The genus Tonkinodentus conforms to the Scolopendrinae and differs from members of both the Plutoniumidae and Cryptopidae Kohlrausch, 1881 by: (1) the presence of paired sternal longitudinal sutures (Figs 7, 14) vs single median suture, (2) the slit-like spiracles are covered by a “flap” (a synapomorphy that is unique for Scolopendrinae; Fig. 9), with the longitudinal axis of the spiracle parallel to the such of the body vs open oval spiracles, (3) the well-developed, spinulated coxopleural process (Figs 10, 16) vs its virtual absence, and (4) the ultimate legs of “common” shape (sensu Schileyko 2009; Figs 8, 12) vs enlarged, “pincer-shaped” ones in Plutoniumidae or "pocket knife-shaped" ones in Cryptopidae . Tonkinodentus also sharply differs from the typical cryptopids (= Cryptops Leach, 1814) by having: (1) well-developed forcipular tooth-plates with strongly chitinized teeth, (2) a forcipular trochanteroprefemur with a well-developed process, (3) sternites without transversal sutures, and (4) prefemur of ultimate legs with numerous spines (Fig. 17).

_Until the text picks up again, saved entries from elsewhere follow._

(** The lookup of a connection: the ring stays a ring, the slots keep what they
    hold, and a slot that is found belongs to the connection. *)
Lemma vj_find_ok c h L z :
  ring (tstate c) L z -> last_cs c = z -> (length L < Z.to_nat MAX_SLOTS)%nat ->
  exists found cs c' x L' z', vj_find c h = Ok (found, cs, c') /\ ring (tstate c') L' z' /\ last_cs c' = z' /\
    length L' = length L /\
    same_slots (tstate c) (tstate c') /\ tstate c' !! cs = Some x /\ (found = true -> same_conn h (cs_hdr x) = true) /\
    c' = set_last_cs (set_tstate c (tstate c')) z'.
Proof.
  intros HR Hz HL. pose proof HR as (Hne & Hnd & Hl). unfold vj_find. rewrite Hz.
  apply links_app in Hl as (r & Hl1 & -> & xz & Hxz & Hq). cbn in Hq. rewrite Hxz. cbn [from_opt mbind outcome_bind]. rewrite Hq.
  destruct L as [|a L]; [done|]. cbn [hd] in *. pose proof Hl1 as (_ & x & Hx & _). rewrite Hx. cbn [from_opt mbind outcome_bind].
  destruct (same_conn h (cs_hdr x)) eqn:Hc.
  { exists true, a, c, x, (a :: L), z. split_and!; try done. by destruct c; cbn in *; subst. }
  assert (links (tstate c) a (a :: L ++ [z]) a) as Hl.
  { change (a :: L ++ [z]) with ((a :: L) ++ [z]). apply links_app. exists z. split; [done|]. split; [done|]. by exists xz. }
  destruct (vj_search_ok (tstate c) h [] a L z a (Z.to_nat MAX_SLOTS) Hl Hnd ltac:(cbn in HL; lia))
    as [(B1 & lcs & cs & B2 & y & -> & Eq & Hy & Hyc)|(B1 & lcs & -> & Eq)]; cbn [mbind outcome_bind app] in *.
  - destruct B2 as [|b B2 _] using rev_ind.
    + (* the oldest one *)
      assert (a :: L = B1 ++ [lcs] /\ z = cs) as [EL ->].
      { replace (B1 ++ [lcs; cs]) with ((B1 ++ [lcs]) ++ [cs]) in Eq by (by rewrite <- app_assoc).
        change (a :: L ++ [z]) with ((a :: L) ++ [z]) in Eq. by apply app_inj_tail in Eq. }
      unfold vj_to_front. rewrite Hz, Z.eqb_refl. cbn [mbind outcome_bind].
      eexists true, cs, _, y, (cs :: B1), lcs. split_and!; try done.
      * rewrite EL in HR. by apply ring_rotate.
      * rewrite EL, length_app. cbn. lia.
    + assert (a :: L = B1 ++ lcs :: cs :: B2 /\ z = b) as [EL ->].
      { replace (B1 ++ lcs :: cs :: B2 ++ [b]) with ((B1 ++ lcs :: cs :: B2) ++ [b]) in Eq by (by rewrite <- app_assoc).
        change (a :: L ++ [z]) with ((a :: L) ++ [z]) in Eq. by apply app_inj_tail in Eq. }
      rewrite EL in HR. destruct (ring_to_front c B1 lcs cs B2 b HR Hz) as (ts' & -> & HR' & Hs). cbn [mbind outcome_bind].
      assert (exists y', ts' !! cs = Some y' /\ cs_hdr y' = cs_hdr y) as (y' & Hy' & Ehd).
      { specialize (Hs cs). rewrite Hy in Hs. destruct (ts' !! cs) as [y'|]; [|done]. exists y'. split; [done|]. unfold slot in Hs. cbn in Hs. congruence. }
      eexists true, cs, _, y', (cs :: B1 ++ lcs :: B2), b. split_and!; try done.
      * rewrite EL. cbn. rewrite !length_app. cbn. lia.
      * intros _. by rewrite Ehd.
      * by destruct c; cbn in *; subst.
  - assert (a :: L = B1 ++ [lcs]) as EL.
    { replace (B1 ++ [lcs; z]) with ((B1 ++ [lcs]) ++ [z]) in Eq by (by rewrite <- app_assoc).
      change (a :: L ++ [z]) with ((a :: L) ++ [z]) in Eq. by apply app_inj_tail in Eq as [? _]. }
    eexists false, z, _, xz, (z :: B1), lcs. split_and!; try done.
    + rewrite EL in HR. by apply ring_rotate.
    + rewrite EL, length_app. cbn. lia.
Qed.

Summing up, the genus Tonkinodentus is morphologically the typical representative of the subfamily Scolopendrinae (and namely of the former tribe Scolopendrini Leach, 1814) and is the most similar to the genus Scolopendra L., 1758, but differs readily from the latter by the absence of eyes and the peculiarities of the forcipular segment.